Thanks to Sharon Agresto, I rarely beat myself up over fencing anymore. In her kind and gentle way, she let me know that she would slap me around if I did not stop that.

I dreaded making this post. The reason being that I had two major goals in fencing that I have not accomplished. I thought they were small and attainable. I have no idea why I thought that, but I did.

I never had a Gantt Chart for meeting these goals, but somewhere in the back of mind, I thought it would happen in five years. The truth of the matter is that I now accept that I more than likely may never obtain either of them.

I don't want to record the goals. I don't want to bring up a lot of smaller goals that I accomplished. I don't wish to record all the little goals I should have had, but was unaware that they should be goals. It is boring stuff really.

What began to interest me are the reasons for wanting to achieve those two major goals.

Part of it was for self satisfaction. But, there was more to it than that.

I wanted to be accepted.

When you first start fencing, everyone has been fencing longer than you. Generally, they know more than you. You can never have fenced as long as your coaches. You can't catch up.

I once heard Woody tell some children that they were fencers the minute they had stepped through the door. I felt that was true. I felt that was true for everyone...... but not me. I had to accomplish things in order to see myself as a fencer.

When you go to your first tournament, and you can barely hook up on your own, everyone around you seems like they are fencing masters. As time goes by, you learn that these people know each other, and that there is a community of sorts.

That word" community" keeps coming up lately.

If you continue in fencing, you might find that you would like to be a part of this fencing community....to be accepted. But how?
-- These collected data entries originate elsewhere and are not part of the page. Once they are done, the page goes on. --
(** * SPDY framing core: header compression plumbing and the SPDY/2 NOOP frame

    A shallow embedding of [compression.go] (package [spdy]) and of
    [spdy2/frames/noop.go] (package [frames]), with the properties of the
    specification that concern them.

    Conventions.
    - A Go [[]byte] is a [list byte]; a Go [string] is a [string]; the
      conversion [string(b)] is [string_of_list_byte].
    - A [bytes.Buffer] is the list of its unread bytes.
    - Go's [(value, error)] results and panics are the three constructors
      of [Result].
    - The [sync.Mutex] of the compressor objects is not modelled: every
      function below is one critical section, run to completion. *)

From Stdlib Require Import ZArith List Lia String.
From Stdlib.Strings Require Import Byte.
From stdpp Require Import gmap strings list.

Local Open Scope Z_scope.

(** ** Errors, panics and results *)

(** The error values the modelled code can return. [errorString] is the
    value built by [errors.New]; the other constructors are the error
    constructors of package [common] named by the specification. *)
Inductive error : Type :=
| errorString (msg : string)
| IncorrectDataLength (got want : Z)
| ShortRead
| ProtocolError
| InvalidFlags.

(** What a Go panic carries: the argument of [panic(err)], or the runtime
    error of a method call through a nil pointer. *)
Inductive panic_value : Type :=
| PanicError (e : error)
| NilPointerDereference.

Inductive Result (A : Type) : Type :=
| Ok (a : A)
| Err (e : error)
| Panicked (p : panic_value).

Arguments Ok {A} a.
Arguments Err {A} e.
Arguments Panicked {A} p.

(** ** Wire codec *)

Definition byte_to_Z (b : byte) : Z := Z.of_N (Byte.to_N b).

Definition byte_of_Z (z : Z) : byte :=
  match Byte.of_N (Z.to_N (z mod 256)) with
  | Some b => b
  | None => x00
  end.

(** Big-endian value of a byte slice, most significant byte first. *)
Definition be_value (b : list byte) : Z :=
  fold_left (fun acc x => Z.lor (Z.shiftl acc 8) (byte_to_Z x)) b 0.

(** Modelled from the spec: [bytesToUint16] (spec 4.1, [u16_be]) is absent
    from the sources; it is the big-endian decoder over a 2-byte slice. *)
Definition bytesToUint16 (b : list byte) : Z := be_value (take 2 b).

(** Modelled from the spec: [BytesToUint24] (spec 4.1, [u24_be]) is absent
    from the sources; it is the big-endian decoder over a 3-byte slice. *)
Definition BytesToUint24 (b : list byte) : Z := be_value (take 3 b).

(** Modelled from the spec: [bytesToUint32] (spec 4.1, [u32_be]) is absent
    from the sources; it is the big-endian decoder over a 4-byte slice. *)
Definition bytesToUint32 (b : list byte) : Z := be_value (take 4 b).

(** Big-endian encoding of [n] on [w] bytes (spec 6: every length and
    count of the header block is written this way). *)
Fixpoint be_bytes (w : nat) (n : Z) : list byte :=
  match w with
  | O => []
  | S w' => be_bytes w' (Z.shiftr n 8) ++ [byte_of_Z n]
  end.

(** The slice expression [data[lo:hi]]. *)
Definition slice (data : list byte) (lo hi : nat) : list byte :=
  take (hi - lo) (drop lo data).

(** A byte source ([io.Reader]) that yields the listed bytes and then
    reports the end of the stream. *)
Definition Reader : Type := list byte.

(** Modelled from the spec: [common.ReadExactly] (spec 4.1, [read_exactly])
    is absent from the sources. It returns exactly [n] bytes, or fails with
    [ShortRead] when the source yields fewer; a failed read has drained the
    source. *)
Definition ReadExactly (reader : Reader) (n : nat) : Reader * list byte * option error :=
  if (n <=? length reader)%nat
  then (drop n reader, take n reader, None)
  else ([], [], Some ShortRead).

Module Frames.

(** Control frame type of NOOP (spec 3: [NOOP(5, v2 only)]). *)
Definition NOOP : Z := 5.

(** [type NoopFrame struct{}] *)
Inductive NoopFrame : Type := mkNoopFrame.
(** The 500 theorem on the payload whose day carries only its date. *)
Lemma unmappable_payload_is_answered_500_witness :
  mappable bare_day = false /\
  accepted bare_day = Ok true /\
  exists e,
    error_name e = "TypeError" /\
    forall S2N N2S,
      normalize S2N N2S bare_day = Throw e /\
      snd (GET S2N N2S (Some sample_key) (answers 200 bare_day) (city_request "London"))
      = Ok (mkResponse 500
              (error_body "An unexpected error occurred while fetching weather data")
              []).
Proof.
  split; [reflexivity|]. split; [reflexivity|].
  eexists. split; [|intros S2N N2S].
  2:{ assert (H0 : normalize S2N N2S bare_day = Throw _) by (cbv; reflexivity).
      split; [exact H0|].
      destruct (unmappable_payload_is_answered_500 S2N N2S (Some sample_key)
                  (answers 200 bare_day) (city_request "London")
                  sample_key "London" 200 bare_day
                  eq_refl eq_refl eq_refl eq_refl eq_refl eq_refl)
        as (e & _ & _ & HG).
      rewrite HG. reflexivity. }
  reflexivity.
Defined.

(** The theorem on the answers, on the run that answers the two-day
    sample. *)
Lemma GET_answers_witness :
  exists t r,
    forall S2N N2S,
      GET S2N N2S (Some sample_key) (answers 200 two_days) (city_request "London")
      = (t, Ok r) /\
      (In (status r) [200; 400; 408; 500; 502; 503]%Z \/
       exists apiKey q json,
         truthy_param (Some sample_key) = Some apiKey /\
         queryParam (city_request "London") = Some q /\
         answers 200 two_days (request_url apiKey q) = Responds (status r) json /\
         ok (status r) = false) /\
      (status r = 200%Z \/
       exists msg, body r = error_body msg /\ headers r = []).
Proof.
  eexists. eexists. intros S2N N2S.
  assert (H : GET S2N N2S (Some sample_key) (answers 200 two_days)
                  (city_request "London") = (_, Ok _)) by (cbv; reflexivity).
  split; [exact H|].
  exact (GET_answers S2N N2S _ _ _ _ _ H).
Defined.

(** The pass-through theorem on a provider that answers 403 with an error
    body, and on one whose error message cannot be printed. *)
Lemma provider_error_is_passed_on_witness :
  nullish quoting_error = false /\
  nullish unprintable_error = false /\
  forall S2N N2S,
    snd (GET S2N N2S (Some sample_key) (answers 403 quoting_error)
             (city_request "London"))
    = Ok (mkResponse 403
            (error_body "Weather service error: API key 4f1c9a27 has been disabled.")
            []) /\
    snd (GET S2N N2S (Some sample_key) (answers 403 unprintable_error)
             (city_request "London"))
    = Ok (mkResponse 500
            (error_body "An unexpected error occurred while fetching weather data")
            []).
Proof.
  split; [reflexivity|]. split; [reflexivity|]. intros S2N N2S. split.
  - refine (proj1 (provider_error_is_passed_on S2N N2S (Some sample_key)
                     (answers 403 quoting_error) (city_request "London")
                     sample_key "London" 403 (Ok quoting_error) quoting_error
                     eq_refl eq_refl eq_refl _ _ eq_refl eq_refl) _ eq_refl);
      [lia|discriminate].
  - refine (proj1 (proj2 (proj2
              (provider_error_is_passed_on S2N N2S (Some sample_key)
                 (answers 403 unprintable_error) (city_request "London")
                 sample_key "London" 403 (Ok unprintable_error) unprintable_error
                 eq_refl eq_refl eq_refl _ _ eq_refl eq_refl))) _ eq_refl);
      [lia|discriminate].
Defined.

(** The theorem on the encoded query, on a query with an ampersand. *)
Lemma encoded_query_has_no_separator_witness :
  String_includes (encodeURIComponent "Paris & Lyon") "&" = false /\
  encodeURIComponent "Paris & Lyon" = "Paris%20%26%20Lyon".
Proof.
  split; [|reflexivity].
  apply (encoded_query_has_no_separator "Paris & Lyon" "&"%char).
  left. reflexivity.
Defined.

(** * Runs of the page *)

(** The theorem on the failures of the route, on the provider that answers
    403: the page shows the route's text and counts the attempt. *)
Lemma route_failure_on_the_page_witness :
  exists t r,
    forall S2N N2S,
      GET S2N N2S (Some sample_key) (answers 403 quoting_error) (city_request "Paris")
      = (t, Ok r) /\
      status r = 403%Z /\
      fetchWeather N2S (served r) initial_page "Paris"
      = (mkPage VNull false
                (Some "Weather service error: API key 4f1c9a27 has been disabled.")
                "" UnitC 1 "Paris",
         ["/api/weather?city=Paris"]).
Proof.
  eexists. eexists. intros S2N N2S.
  assert (H : GET S2N N2S (Some sample_key) (answers 403 quoting_error)
                  (city_request "Paris") = (_, Ok _)) by (cbv; reflexivity).
  split; [exact H|]. split; [reflexivity|].
  match type of H with
  | _ = (_, Ok ?r) =>
      destruct (route_failure_on_the_page S2N N2S _ _ _ _ r (served r) initial_page
                  "Paris" H ltac:(cbn; discriminate) eq_refl eq_refl eq_refl)
        as (msg & Hb & _ & _ & Hf)
  end.
  rewrite Hf. inversion Hb; subst msg. reflexivity.
Defined.

(** The theorem on mapping failures, on the payload whose day carries only
    its date. *)
Lemma mapping_failure_is_shown_as_network_error_witness :
  mappable bare_day = false /\
  accepted bare_day = Ok true /\
  exists r,
    status r = 500%Z /\
    forall S2N N2S,
      snd (GET S2N N2S (Some sample_key) (answers 200 bare_day) (city_request "London"))
      = Ok r /\
      fetchWeather N2S (served r) showing_London "Paris"
      = (mkPage (weatherData showing_London) false
                (Some "Network error. Please check your internet connection and try again.")
                "" UnitC 1 "Paris",
         ["/api/weather?city=Paris"]).
Proof.
  split; [reflexivity|]. split; [reflexivity|].
  eexists. split; [|intros S2N N2S].
  2:{ assert (H : snd (GET S2N N2S (Some sample_key) (answers 200 bare_day)
                           (city_request "London")) = Ok _) by (cbv; reflexivity).
      split; [exact H|].
      match type of H with
      | _ = Ok ?r =>
          exact (proj2 (mapping_failure_is_shown_as_network_error S2N N2S
                          (Some sample_key) (answers 200 bare_day)
                          (city_request "London")
                          sample_key "London" 200 bare_day r (served r)
                          showing_London "Paris"
                          eq_refl eq_refl eq_refl eq_refl eq_refl eq_refl H
                          eq_refl eq_refl eq_refl))
      end. }
  reflexivity.
Defined.

(** The theorem on the records of the route, on the two-day sample: the
    page takes the record. *)
Lemma route_record_on_the_page_witness :
  exists resp,
    forall S2N N2S,
      normalize S2N N2S two_days = Ok resp /\
      fetchWeather_try N2S (Responds 200 (Ok (toJSON resp))) = Ok (toJSON resp).
Proof.
  eexists. intros S2N N2S.
  assert (H : normalize S2N N2S two_days = Ok _) by (cbv; reflexivity).
  split; [exact H|].
  rewrite (route_record_on_the_page S2N N2S two_days _ H). reflexivity.
Defined.

(** The theorem on the retry button: London is shown, a search for Paris
    fails because the route cannot be reached, and the retry fetches
    nothing. *)
Lemma retry_after_a_failed_search_fetches_nothing_witness :
  truthy (weatherData showing_London) = true /\
  forall N2S,
    error_shown (fst (fetchWeather N2S unreachable showing_London "Paris"))
    = Some "Network error. Please check your internet connection and try again." /\
    handleRetry N2S (answers 200 VNull)
      (fst (fetchWeather N2S unreachable showing_London "Paris"))
    = (mkPage (weatherData showing_London) false None "" UnitC 0 "Paris", []) /\
    snd (autoFetch true
           (mkSession (fst (handleRetry N2S (answers 200 VNull)
                              (fst (fetchWeather N2S unreachable showing_London
                                      "Paris"))))
                      [] []))
    = [].
Proof.
  split; [reflexivity|]. intros N2S.
  destruct (retry_after_a_failed_search_fetches_nothing N2S unreachable
              (answers 200 VNull) true showing_London "Paris"
              (TypeError "Failed to fetch") eq_refl eq_refl eq_refl eq_refl)
    as (Hshown & Hretry & Hauto).
  split; [exact Hshown|]. split; [exact Hretry|].
  rewrite (Hauto eq_refl [] []). reflexivity.
Defined.

(** The bound on a page whose position request fails, whose route cannot
    be reached, and whose later position requests bring a position: three
    requests, and the happenings after the third failure bring no more. *)
Lemma auto_fetch_is_bounded_witness :
  forallb automatic three_attempts = true /\
  forall N2S,
    snd (happenings N2S true three_attempts (fst (mounted true)))
    = ["/api/weather?city=London"; "/api/weather?lat=51.52&lon=-0.11";
       "/api/weather?lat=51.52&lon=-0.11"] /\
    (List.length (snd (mounted true))
     + List.length (snd (happenings N2S true three_attempts (fst (mounted true))))
     <= 3)%nat.
Proof.
  split; [reflexivity|]. intros N2S. split; [reflexivity|].
  exact (proj1 (proj2 (auto_fetch_is_bounded N2S true three_attempts
                         (fst (mounted true)) eq_refl))).
Defined.
(** The decoding of [raw] that follows [r.json()]. *)
Definition decode_mapping (raw : json) : result (list (string * json)) :=
  let mp := JObj [] in
  (* Case 1: nested result.result *)
  mp ← (in_raw ← py_in "result" raw;
         if in_raw : bool then
           res ← py_getitem raw "result";
           match res with
           | JObj d =>
               if dict_has "mapping" d then Ok (default mp (dict_get "mapping" d))
               else if dict_has "result" d then Ok (default mp (dict_get "result" d))
               else Ok mp
           | _ => Ok mp
           end
         else Ok mp);
  (* Case 2: mapping at root *)
  mp ← (in_raw ← py_in "mapping" raw;
         if in_raw : bool then py_getitem raw "mapping" else Ok mp);
  (* If mapping is string, parse JSON *)
  let mp := match mp with
            | JStr s => default (JObj []) (json_loads s)
            | _ => mp
            end in
  (* Ensure dict *)
  let items := match mp with JObj d => d | _ => [] end in
  Ok (drop_is_valid items).

Definition call_llm (resp : response) : result (list (string * json)) :=
  match resp with
  | TransportFailure => Raise RequestException
  | NotJson => Raise JSONDecodeError
  | Json raw => decode_mapping raw
  end.

End Oracle.

(** ** Canonical records and data frames *)

Inductive field : Type :=
| ApplicantId | ApplicantName | PhoneNumber | Email | AadhaarNumber
| PanNumber | LoanAmount | LoanPurpose | EmploymentType | MonthlyIncome.

#[global] Instance field_eq_dec : EqDecision field.
Proof. solve_decision. Defined.

Definition field_name (f : field) : string :=
  match f with
  | ApplicantId => "applicant_id"
  | ApplicantName => "applicant_name"
  | PhoneNumber => "phone_number"
  | Email => "email"
  | AadhaarNumber => "aadhaar_number"
  | PanNumber => "pan_number"
  | LoanAmount => "loan_amount"
  | LoanPurpose => "loan_purpose"
  | EmploymentType => "employment_type"
  | MonthlyIncome => "monthly_income"
  end.

(** One row of the mapped frame: a cell for each canonical column. *)
Record record : Type := {
  applicant_id : cell;
  applicant_name : cell;
  phone_number : cell;
  email : cell;
  aadhaar_number : cell;
  pan_number : cell;
  loan_amount : cell;
  loan_purpose : cell;
  employment_type : cell;
  monthly_income : cell
}.

(** [df.at[i, f]] *)
Definition get (f : field) (r : record) : cell :=
  match f with
  | ApplicantId => applicant_id r
  | ApplicantName => applicant_name r
  | PhoneNumber => phone_number r
  | Email => email r
  | AadhaarNumber => aadhaar_number r
  | PanNumber => pan_number r
  | LoanAmount => loan_amount r
  | LoanPurpose => loan_purpose r
  | EmploymentType => employment_type r
  | MonthlyIncome => monthly_income r
  end.

(** The row whose cell for [f] is [h f]. *)
Definition build (h : field -> cell) : record :=
  {| applicant_id := h ApplicantId;
     applicant_name := h ApplicantName;
     phone_number := h PhoneNumber;
     email := h Email;
     aadhaar_number := h AadhaarNumber;
     pan_number := h PanNumber;
     loan_amount := h LoanAmount;
     loan_purpose := h LoanPurpose;
     employment_type := h EmploymentType;
     monthly_income := h MonthlyIncome |}.

(** [df.at[i, f] = v] *)
Definition set (f : field) (v : cell) (r : record) : record :=
  build (fun g => if decide (g = f) then v else get g r).

(** The uploaded sheet as [read_excel] gives it: the header and, for each
    row, its cells in column order. *)
Record frame : Type := {
  columns : list string;
  data : list (list cell)
}.

(** [df.rename(columns=mp)]: the new label of column [c].  A label that is
    not a string can equal no canonical column name. *)
Definition rename (mp : list (string * json)) (c : string) : json :=
  default (JStr c) (dict_get c mp).

(** The cell of the column labelled [f], absent columns giving [None]. *)
Fixpoint column_cell (f : string) (labels : list json) (vals : list cell) : cell :=
  match labels, vals with
  | l :: labels', v :: vals' =>
      if is_JStr f l then v else column_cell f labels' vals'
  | _, _ => None
  end.

(** [ensure_columns] on one row of the renamed frame.  The row model is
    that of the code on the sheets where no two columns carry the same
    canonical label after renaming, so that every [df.at[i, f]] is one
    cell. *)
Definition ensure_columns (labels : list json) (vals : list cell) : record :=
  build (fun f => column_cell (field_name f) labels vals).

(** ** Pass 1: invalidation *)

Definition FIELD_VALIDATORS : list (field * (string -> bool)) :=
  [ (ApplicantId, valid_id);
    (ApplicantName, valid_name);
    (PhoneNumber, valid_phone);
    (Email, valid_email);
    (AadhaarNumber, valid_aadhaar);
    (PanNumber, valid_pan);
    (LoanAmount, valid_loan_amount);
    (LoanPurpose, fun v => str_in (Py.lower (Py.strip v)) LOAN_PURPOSES);
    (EmploymentType, fun v => str_in (Py.lower (Py.strip v)) EMPLOYMENT_TYPES);
    (MonthlyIncome, valid_monthly_income) ].

Definition skip (f : field) : bool :=
  bool_decide (f = LoanAmount) || bool_decide (f = MonthlyIncome).

Definition invalidate_cell (r : record) (fv : field * (string -> bool)) : record :=
  let '(f, validator) := fv in
  if skip f then r
  else
    let val := Py.strip (py_str (get f r)) in
    if is_null_str val || negb (validator val) then set f None r else r.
I thought that if I completed Goal "A" and Goal "B", it would some how up my status, and I would be looked on as, while not equal, worthy of acknowledgment. I would be accepted.

"Accepted" is not an easy thing to obtain when you start fencing at 51. The majority of fencers are very young. While there are children I care for and teenage friends, a vet fencer has a better chance of acceptance with people who are above college age.

As I thought about writing this post, and why I had tried to reach Goal "A" and Goal "B",........ it occurred to me...........I am accepted. Who knew?

I don't know when it happened, and I have no idea why I was accepted, but I feel a part of fencing in the area where I live.

No Goal "A" and Goal "B"....yet... I am a fencer. Strange....no?


Note: I haven't totally given up on Goal "A" and Goal "B". I just look at them in a more realistic manner.


Vet Fencers

I think I had been fencing a couple of weeks before I found out I was a veteran.

vet⋅er⋅an [vet-er-uhn, ve-truhn]
–noun
1. a person who has had long service or experience in an occupation, office, or the like: a veteran of the police force; a veteran of many sports competitions.


I was a 2 week veteran. The illogical aspect of that still bothers me. There should be a separate term for a late bloomer.

When I go to a tournament, after I cut short my warm up, and after I watch others warm up, the next thing I do is count the vets. I don't know if all vets do this. I will take a poll the next time I compete.

The last tournament I fenced in, we were almost 25% of the epee field. That was unusually high.

I also get a feel for how many vets are in a club. It is hard to do, as most "late bloomer vets" do not stick with it. Most clubs have one or two, though some of the coastal clubs have more than that.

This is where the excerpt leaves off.